(Provided entries begins)
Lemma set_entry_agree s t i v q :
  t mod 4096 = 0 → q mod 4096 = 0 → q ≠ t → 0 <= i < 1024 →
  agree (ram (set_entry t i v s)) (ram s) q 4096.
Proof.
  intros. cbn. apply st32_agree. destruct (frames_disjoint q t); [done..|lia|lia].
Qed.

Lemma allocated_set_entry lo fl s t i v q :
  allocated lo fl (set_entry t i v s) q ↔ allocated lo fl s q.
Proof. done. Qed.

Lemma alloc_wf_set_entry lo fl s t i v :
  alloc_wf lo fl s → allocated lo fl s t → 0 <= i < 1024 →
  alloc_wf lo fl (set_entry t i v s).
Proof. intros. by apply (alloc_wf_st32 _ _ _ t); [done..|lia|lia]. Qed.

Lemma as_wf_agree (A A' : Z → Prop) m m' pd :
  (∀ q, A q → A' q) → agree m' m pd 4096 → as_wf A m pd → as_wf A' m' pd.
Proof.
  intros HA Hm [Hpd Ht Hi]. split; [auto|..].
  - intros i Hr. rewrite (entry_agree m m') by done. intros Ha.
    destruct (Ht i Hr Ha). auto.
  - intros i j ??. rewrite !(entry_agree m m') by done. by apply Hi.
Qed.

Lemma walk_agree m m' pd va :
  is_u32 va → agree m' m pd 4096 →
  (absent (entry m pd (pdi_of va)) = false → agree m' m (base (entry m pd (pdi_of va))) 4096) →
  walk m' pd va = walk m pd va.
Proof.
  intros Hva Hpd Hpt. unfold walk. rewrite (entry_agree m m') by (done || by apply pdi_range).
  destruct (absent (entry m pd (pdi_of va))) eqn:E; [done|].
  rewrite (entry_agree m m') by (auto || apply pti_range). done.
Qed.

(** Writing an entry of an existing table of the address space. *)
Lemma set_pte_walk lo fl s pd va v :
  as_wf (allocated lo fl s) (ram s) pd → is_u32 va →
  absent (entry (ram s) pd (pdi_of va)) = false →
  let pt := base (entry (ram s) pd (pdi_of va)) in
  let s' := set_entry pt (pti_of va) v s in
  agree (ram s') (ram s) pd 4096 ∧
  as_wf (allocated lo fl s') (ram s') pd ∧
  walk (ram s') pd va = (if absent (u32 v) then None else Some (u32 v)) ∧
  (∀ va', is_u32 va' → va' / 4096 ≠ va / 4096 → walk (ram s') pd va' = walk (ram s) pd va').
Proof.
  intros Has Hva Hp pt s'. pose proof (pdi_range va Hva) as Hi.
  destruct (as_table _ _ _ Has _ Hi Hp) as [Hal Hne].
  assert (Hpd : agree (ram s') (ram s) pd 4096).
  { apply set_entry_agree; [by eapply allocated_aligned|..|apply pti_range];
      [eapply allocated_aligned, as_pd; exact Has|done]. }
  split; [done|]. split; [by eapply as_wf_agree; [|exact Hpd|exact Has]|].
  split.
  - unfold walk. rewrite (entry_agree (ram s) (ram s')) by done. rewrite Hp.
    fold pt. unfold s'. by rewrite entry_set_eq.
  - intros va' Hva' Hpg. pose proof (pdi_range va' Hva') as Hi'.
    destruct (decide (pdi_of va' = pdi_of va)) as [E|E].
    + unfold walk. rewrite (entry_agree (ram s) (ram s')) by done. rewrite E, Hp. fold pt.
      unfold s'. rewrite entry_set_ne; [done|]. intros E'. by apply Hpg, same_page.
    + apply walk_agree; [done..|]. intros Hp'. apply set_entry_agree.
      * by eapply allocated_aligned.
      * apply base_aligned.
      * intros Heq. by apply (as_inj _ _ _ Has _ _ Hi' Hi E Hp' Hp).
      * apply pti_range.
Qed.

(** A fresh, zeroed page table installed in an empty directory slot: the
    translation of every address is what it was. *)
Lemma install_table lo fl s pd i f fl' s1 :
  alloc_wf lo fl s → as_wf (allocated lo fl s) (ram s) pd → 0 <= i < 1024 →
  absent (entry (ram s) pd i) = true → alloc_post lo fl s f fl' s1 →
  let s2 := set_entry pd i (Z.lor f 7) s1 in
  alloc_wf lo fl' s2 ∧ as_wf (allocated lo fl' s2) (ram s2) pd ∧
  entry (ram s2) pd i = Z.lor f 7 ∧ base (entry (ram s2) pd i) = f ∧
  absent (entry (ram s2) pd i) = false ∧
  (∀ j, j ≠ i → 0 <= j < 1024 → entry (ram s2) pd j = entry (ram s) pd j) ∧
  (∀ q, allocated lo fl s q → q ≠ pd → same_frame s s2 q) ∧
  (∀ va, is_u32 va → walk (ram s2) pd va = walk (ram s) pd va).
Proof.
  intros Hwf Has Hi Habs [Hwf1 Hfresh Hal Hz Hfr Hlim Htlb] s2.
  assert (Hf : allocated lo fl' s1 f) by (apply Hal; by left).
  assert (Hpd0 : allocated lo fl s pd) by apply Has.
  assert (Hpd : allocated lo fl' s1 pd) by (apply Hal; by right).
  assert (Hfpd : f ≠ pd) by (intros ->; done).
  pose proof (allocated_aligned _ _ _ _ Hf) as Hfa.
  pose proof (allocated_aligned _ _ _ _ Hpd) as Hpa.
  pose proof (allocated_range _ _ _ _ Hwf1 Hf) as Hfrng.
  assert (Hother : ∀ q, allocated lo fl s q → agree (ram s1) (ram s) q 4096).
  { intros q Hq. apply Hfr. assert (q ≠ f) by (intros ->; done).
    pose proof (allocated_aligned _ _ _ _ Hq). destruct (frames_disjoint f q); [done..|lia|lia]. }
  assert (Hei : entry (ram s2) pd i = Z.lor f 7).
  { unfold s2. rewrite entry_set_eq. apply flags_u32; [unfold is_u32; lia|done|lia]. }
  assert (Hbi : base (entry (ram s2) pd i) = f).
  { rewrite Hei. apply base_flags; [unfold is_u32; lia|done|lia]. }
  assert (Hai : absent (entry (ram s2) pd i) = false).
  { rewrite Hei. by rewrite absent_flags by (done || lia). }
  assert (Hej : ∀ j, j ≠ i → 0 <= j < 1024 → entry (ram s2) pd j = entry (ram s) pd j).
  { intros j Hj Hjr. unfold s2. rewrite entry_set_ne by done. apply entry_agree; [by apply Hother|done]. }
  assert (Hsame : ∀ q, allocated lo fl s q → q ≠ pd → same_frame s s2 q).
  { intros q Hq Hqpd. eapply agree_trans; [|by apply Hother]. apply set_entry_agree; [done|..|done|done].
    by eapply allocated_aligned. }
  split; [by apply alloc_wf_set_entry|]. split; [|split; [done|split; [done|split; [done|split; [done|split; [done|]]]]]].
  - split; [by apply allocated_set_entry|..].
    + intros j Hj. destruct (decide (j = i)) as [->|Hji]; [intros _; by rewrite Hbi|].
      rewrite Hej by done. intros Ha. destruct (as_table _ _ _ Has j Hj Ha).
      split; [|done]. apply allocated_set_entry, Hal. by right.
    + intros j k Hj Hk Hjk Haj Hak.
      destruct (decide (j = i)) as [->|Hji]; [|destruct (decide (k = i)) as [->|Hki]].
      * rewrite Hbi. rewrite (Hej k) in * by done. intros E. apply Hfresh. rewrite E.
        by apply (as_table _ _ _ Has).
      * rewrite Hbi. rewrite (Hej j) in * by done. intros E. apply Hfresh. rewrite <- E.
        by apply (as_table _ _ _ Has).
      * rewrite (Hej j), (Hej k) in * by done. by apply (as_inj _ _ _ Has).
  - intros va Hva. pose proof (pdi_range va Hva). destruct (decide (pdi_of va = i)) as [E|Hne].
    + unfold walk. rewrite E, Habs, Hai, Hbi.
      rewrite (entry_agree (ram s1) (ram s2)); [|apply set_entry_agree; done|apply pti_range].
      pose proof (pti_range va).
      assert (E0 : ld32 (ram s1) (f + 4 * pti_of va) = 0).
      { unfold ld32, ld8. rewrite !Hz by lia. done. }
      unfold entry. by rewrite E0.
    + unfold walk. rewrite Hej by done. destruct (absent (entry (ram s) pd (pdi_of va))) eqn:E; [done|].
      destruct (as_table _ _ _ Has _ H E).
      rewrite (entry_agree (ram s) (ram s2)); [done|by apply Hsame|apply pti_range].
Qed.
(Provided entries ends)
Problem details. Beginning with the line above that contains "Lemma allocated_set_entry lo", copy each line exactly up to and including the line that contains "alloc_wf lo fl (set_entry t i v s).", and go no further.

Final answer.
Lemma allocated_set_entry lo fl s t i v q :
  allocated lo fl (set_entry t i v s) q ↔ allocated lo fl s q.
Proof. done. Qed.

Lemma alloc_wf_set_entry lo fl s t i v :
  alloc_wf lo fl s → allocated lo fl s t → 0 <= i < 1024 →
  alloc_wf lo fl (set_entry t i v s).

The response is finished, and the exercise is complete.